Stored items
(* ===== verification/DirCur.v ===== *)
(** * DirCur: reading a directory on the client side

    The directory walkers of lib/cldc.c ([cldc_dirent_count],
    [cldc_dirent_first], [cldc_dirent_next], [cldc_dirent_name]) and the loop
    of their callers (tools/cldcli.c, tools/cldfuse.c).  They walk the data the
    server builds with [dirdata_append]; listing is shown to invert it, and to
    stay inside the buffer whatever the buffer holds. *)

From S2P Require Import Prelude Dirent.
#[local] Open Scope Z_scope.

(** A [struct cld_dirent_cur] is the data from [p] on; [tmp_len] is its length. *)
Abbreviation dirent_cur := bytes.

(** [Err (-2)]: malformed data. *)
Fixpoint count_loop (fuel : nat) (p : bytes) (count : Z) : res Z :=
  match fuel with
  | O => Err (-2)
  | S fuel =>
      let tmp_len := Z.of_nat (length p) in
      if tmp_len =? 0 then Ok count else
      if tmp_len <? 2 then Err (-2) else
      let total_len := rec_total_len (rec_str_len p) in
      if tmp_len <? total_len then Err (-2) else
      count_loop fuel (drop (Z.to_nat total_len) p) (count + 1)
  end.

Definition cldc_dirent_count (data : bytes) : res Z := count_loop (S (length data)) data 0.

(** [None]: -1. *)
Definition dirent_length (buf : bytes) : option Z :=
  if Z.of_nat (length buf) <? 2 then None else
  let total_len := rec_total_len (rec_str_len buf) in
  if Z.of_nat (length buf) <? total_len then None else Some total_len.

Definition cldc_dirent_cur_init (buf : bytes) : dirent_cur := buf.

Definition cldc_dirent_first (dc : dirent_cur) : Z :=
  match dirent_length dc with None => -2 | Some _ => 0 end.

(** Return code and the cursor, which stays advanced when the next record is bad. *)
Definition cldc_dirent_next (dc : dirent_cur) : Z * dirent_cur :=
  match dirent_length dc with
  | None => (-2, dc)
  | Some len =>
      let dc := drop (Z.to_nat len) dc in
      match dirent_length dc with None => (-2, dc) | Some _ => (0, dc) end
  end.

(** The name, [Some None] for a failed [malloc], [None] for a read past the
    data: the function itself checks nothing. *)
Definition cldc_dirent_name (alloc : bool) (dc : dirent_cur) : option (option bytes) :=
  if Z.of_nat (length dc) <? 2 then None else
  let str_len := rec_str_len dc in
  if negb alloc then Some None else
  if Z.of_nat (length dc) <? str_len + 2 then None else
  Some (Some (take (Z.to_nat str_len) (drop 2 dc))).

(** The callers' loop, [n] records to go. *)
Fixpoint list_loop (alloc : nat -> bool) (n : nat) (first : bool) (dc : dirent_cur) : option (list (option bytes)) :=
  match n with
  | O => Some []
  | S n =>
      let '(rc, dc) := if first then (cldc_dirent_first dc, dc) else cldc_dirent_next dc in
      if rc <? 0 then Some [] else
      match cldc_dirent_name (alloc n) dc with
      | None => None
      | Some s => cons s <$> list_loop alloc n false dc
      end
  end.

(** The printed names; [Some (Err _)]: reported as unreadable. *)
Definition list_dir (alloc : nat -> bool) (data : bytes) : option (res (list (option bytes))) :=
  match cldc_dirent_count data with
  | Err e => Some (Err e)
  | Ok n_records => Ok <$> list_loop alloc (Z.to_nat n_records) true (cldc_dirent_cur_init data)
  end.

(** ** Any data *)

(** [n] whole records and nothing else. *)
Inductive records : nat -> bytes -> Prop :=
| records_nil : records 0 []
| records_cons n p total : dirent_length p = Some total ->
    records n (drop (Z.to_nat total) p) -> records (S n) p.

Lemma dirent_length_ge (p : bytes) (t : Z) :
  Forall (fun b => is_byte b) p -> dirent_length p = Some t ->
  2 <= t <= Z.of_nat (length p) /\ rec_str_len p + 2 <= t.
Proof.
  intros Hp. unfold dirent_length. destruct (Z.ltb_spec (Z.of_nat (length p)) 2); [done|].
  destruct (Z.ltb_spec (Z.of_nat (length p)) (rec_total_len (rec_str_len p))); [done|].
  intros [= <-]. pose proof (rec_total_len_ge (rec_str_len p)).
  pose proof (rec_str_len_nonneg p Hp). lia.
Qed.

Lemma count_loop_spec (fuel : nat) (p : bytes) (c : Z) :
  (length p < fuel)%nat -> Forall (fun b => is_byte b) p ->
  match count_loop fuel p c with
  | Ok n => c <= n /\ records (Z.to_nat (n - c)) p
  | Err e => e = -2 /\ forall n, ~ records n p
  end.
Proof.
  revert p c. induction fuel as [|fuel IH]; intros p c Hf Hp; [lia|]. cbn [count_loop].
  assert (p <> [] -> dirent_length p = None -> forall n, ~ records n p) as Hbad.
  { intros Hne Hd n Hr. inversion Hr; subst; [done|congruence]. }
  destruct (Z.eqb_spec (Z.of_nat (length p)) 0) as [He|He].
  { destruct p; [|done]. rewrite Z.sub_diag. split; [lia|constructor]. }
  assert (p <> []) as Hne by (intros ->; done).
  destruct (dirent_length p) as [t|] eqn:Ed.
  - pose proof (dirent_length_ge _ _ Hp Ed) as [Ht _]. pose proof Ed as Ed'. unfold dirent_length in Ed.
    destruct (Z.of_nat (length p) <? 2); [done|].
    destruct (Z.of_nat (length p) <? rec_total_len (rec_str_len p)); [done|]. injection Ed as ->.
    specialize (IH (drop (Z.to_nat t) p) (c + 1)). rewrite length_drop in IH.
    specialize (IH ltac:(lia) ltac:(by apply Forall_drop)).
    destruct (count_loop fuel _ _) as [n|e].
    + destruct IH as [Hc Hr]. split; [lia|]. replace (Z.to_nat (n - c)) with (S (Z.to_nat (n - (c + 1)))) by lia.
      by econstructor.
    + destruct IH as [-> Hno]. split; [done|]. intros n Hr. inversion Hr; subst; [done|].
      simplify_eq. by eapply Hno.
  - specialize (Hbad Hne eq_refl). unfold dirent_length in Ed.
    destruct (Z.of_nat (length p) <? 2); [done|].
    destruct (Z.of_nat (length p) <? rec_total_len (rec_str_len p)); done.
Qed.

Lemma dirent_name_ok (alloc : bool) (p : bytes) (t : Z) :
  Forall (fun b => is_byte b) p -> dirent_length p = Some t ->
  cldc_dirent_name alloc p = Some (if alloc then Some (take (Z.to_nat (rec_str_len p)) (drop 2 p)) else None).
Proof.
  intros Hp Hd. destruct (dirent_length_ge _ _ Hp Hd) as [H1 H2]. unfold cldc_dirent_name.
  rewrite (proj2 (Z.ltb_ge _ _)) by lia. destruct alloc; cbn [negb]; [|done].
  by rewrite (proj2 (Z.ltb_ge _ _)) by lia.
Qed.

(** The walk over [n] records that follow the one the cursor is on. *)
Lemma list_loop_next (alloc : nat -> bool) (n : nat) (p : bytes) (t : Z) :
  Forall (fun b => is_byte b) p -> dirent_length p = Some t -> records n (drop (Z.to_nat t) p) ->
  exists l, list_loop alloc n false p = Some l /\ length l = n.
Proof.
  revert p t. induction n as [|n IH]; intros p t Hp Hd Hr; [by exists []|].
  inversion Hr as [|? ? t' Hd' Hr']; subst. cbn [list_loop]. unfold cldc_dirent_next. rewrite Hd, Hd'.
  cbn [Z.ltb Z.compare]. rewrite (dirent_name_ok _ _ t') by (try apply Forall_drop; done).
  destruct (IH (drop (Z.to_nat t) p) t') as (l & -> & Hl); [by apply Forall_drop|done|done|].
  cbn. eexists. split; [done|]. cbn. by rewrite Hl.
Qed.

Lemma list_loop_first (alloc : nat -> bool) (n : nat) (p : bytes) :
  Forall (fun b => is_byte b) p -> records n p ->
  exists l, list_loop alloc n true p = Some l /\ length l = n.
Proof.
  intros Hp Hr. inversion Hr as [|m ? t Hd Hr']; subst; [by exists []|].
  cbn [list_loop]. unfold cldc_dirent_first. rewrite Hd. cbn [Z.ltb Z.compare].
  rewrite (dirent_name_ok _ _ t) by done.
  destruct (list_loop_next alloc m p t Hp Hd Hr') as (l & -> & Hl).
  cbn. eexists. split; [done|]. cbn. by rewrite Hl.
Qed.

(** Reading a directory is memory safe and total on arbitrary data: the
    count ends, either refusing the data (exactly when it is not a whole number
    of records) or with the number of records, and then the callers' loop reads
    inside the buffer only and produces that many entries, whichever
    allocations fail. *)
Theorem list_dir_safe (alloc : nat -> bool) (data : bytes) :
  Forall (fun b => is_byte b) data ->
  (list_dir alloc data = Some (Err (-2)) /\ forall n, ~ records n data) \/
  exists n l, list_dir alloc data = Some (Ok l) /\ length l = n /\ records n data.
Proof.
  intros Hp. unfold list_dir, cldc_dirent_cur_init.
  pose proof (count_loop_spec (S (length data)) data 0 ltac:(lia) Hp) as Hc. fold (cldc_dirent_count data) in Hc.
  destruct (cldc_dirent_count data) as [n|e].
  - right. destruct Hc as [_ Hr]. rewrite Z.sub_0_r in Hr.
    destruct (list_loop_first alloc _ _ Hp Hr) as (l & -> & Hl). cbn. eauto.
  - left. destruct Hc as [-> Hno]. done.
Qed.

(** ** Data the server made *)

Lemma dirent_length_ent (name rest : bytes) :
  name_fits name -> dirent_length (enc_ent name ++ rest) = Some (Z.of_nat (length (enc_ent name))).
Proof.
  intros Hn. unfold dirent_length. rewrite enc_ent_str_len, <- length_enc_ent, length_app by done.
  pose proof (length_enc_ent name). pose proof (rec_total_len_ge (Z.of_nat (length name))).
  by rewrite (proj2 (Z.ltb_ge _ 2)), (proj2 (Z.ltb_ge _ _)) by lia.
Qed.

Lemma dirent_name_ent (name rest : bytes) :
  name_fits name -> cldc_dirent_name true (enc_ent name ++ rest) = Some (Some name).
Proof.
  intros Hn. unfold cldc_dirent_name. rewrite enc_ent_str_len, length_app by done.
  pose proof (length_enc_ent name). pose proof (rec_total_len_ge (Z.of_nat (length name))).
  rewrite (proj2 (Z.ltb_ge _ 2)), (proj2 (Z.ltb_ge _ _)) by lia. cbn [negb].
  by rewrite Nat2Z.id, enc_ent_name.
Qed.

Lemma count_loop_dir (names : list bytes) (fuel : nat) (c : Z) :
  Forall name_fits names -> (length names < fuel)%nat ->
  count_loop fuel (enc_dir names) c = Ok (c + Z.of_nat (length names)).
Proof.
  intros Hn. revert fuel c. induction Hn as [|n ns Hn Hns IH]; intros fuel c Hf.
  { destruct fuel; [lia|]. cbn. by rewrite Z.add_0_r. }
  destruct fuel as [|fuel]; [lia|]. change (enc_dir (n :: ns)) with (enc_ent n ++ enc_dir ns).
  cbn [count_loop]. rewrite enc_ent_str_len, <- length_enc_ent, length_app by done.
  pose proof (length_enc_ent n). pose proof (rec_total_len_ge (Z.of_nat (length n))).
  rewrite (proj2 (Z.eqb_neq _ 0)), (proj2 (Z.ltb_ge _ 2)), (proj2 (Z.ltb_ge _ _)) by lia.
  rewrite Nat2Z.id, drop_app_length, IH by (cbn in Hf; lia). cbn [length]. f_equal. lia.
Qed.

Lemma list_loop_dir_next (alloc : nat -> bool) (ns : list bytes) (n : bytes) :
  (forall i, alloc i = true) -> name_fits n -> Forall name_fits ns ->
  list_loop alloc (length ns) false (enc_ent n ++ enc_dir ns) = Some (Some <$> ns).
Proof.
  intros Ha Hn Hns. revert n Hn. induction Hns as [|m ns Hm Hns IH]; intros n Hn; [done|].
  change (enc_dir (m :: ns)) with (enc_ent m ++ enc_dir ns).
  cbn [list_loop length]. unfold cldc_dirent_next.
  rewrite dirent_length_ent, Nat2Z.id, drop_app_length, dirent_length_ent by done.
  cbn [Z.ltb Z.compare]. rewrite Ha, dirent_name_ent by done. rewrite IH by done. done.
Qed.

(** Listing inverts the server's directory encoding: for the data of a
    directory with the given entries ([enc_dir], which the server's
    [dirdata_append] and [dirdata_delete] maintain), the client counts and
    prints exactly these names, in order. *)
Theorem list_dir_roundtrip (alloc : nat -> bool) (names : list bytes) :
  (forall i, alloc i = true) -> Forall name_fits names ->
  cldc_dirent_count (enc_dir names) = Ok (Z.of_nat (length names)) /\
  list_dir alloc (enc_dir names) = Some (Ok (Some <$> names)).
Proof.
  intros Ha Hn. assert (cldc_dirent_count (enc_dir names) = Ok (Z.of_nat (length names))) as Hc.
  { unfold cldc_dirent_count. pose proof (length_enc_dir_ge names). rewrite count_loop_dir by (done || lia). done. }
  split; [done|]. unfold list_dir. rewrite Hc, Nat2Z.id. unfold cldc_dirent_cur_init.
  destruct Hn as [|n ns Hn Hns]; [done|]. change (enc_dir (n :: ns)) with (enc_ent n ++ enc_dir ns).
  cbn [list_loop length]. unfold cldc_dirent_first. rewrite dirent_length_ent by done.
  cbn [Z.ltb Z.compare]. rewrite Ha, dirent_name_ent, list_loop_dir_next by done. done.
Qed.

==

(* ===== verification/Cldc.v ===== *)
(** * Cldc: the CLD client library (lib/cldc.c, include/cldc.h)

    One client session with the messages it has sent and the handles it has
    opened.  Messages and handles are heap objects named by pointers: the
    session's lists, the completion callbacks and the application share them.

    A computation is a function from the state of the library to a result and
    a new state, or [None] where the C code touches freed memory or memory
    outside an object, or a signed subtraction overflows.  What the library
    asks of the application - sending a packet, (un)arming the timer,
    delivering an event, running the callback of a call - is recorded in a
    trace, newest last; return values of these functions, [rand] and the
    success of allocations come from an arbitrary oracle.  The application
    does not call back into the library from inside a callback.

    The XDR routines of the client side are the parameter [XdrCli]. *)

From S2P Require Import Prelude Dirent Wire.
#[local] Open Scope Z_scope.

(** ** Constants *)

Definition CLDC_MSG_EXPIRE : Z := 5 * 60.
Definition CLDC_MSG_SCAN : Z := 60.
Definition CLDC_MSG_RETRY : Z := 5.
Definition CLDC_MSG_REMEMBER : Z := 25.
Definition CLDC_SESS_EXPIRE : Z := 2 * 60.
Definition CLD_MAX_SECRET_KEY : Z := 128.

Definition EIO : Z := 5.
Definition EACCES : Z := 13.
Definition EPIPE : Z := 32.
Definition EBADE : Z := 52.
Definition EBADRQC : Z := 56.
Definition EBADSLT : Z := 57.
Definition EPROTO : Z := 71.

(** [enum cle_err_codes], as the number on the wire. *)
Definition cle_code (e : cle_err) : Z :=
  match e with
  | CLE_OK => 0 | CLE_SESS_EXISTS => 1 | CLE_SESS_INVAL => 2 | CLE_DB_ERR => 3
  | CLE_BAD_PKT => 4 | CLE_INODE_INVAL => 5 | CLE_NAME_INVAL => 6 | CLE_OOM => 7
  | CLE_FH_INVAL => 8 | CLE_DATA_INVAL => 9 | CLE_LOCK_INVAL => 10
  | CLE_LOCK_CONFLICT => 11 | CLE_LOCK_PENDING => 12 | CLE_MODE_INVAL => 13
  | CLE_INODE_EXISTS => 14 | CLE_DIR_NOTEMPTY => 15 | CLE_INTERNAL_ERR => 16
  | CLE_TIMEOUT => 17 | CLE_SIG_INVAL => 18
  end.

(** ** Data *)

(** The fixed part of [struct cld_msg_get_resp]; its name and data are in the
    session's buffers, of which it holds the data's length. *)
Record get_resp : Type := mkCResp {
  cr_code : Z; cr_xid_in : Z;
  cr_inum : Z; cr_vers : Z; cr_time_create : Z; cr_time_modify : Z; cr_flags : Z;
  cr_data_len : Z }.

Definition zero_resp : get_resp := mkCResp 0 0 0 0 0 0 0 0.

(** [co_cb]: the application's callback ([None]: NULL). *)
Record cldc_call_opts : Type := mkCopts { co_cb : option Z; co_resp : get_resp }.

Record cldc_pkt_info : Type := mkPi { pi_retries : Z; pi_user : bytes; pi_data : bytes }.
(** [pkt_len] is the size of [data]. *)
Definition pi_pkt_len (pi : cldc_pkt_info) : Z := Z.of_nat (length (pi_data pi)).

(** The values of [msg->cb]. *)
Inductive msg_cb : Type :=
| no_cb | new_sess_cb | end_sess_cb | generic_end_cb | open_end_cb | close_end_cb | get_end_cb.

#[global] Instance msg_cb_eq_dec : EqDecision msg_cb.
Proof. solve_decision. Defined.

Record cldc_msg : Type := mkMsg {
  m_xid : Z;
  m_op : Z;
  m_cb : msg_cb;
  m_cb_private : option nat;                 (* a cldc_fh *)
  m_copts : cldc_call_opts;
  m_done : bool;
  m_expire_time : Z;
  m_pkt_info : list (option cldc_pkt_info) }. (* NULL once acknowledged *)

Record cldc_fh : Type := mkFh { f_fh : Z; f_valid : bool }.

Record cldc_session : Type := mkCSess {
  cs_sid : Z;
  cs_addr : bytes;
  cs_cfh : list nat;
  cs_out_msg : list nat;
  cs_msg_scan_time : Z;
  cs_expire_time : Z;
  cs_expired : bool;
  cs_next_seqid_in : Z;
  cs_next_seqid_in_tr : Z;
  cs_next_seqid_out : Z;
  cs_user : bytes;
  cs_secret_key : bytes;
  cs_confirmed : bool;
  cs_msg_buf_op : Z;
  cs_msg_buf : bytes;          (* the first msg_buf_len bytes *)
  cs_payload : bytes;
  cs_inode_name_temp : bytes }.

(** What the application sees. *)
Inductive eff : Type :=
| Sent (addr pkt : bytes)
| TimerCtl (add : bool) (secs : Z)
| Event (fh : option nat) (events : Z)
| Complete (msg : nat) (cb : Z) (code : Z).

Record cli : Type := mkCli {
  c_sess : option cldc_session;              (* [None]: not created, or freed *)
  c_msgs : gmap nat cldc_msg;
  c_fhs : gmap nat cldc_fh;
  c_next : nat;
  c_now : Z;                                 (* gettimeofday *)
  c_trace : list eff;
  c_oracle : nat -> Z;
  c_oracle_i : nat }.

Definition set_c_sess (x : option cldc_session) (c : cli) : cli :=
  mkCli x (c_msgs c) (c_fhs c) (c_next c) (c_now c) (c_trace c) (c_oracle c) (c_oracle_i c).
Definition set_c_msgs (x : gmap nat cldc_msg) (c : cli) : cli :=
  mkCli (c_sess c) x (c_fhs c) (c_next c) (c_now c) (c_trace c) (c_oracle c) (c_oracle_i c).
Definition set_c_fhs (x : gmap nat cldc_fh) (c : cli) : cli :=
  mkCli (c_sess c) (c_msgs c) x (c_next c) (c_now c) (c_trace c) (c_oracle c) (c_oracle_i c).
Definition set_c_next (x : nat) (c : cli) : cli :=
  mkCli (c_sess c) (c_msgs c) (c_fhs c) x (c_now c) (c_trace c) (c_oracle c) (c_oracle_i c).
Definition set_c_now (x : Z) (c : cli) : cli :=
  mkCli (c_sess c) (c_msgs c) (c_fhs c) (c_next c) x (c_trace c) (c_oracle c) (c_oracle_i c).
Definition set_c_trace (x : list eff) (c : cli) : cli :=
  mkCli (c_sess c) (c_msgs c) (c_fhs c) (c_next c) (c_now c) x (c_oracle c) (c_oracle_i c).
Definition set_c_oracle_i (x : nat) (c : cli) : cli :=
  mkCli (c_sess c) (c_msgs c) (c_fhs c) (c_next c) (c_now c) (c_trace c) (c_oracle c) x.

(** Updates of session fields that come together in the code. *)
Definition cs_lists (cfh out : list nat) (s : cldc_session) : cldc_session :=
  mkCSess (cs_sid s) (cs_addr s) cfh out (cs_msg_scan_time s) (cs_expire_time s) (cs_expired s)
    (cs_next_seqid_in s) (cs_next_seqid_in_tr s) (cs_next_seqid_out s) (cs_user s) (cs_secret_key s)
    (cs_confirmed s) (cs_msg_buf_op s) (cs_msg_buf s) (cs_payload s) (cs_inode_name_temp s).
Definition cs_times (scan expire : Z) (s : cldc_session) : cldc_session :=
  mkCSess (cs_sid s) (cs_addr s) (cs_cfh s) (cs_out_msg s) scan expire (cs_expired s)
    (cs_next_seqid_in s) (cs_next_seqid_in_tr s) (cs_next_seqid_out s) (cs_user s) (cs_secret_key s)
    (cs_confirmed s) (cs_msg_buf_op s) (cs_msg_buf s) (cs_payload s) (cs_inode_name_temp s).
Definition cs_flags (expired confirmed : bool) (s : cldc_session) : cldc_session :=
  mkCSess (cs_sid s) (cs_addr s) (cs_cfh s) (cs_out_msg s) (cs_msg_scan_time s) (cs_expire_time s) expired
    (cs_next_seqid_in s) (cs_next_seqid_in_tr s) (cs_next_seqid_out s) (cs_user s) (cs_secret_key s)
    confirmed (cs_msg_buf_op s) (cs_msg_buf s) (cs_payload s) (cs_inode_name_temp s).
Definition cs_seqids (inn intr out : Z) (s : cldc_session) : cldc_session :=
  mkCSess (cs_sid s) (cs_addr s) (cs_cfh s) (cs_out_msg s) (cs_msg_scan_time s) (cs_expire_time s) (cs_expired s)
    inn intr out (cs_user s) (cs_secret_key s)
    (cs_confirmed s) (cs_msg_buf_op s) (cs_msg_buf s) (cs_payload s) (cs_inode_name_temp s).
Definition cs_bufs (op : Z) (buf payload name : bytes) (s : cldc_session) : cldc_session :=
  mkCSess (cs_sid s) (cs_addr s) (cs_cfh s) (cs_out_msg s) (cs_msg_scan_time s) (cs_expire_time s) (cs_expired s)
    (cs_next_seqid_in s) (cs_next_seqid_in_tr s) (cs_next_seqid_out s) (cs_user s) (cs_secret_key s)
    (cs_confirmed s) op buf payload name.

■ **Exercise details**
Of all the lines in the data, count those that contain "directory" and give that figure with nothing else.

■ **Solution to the exercise**
5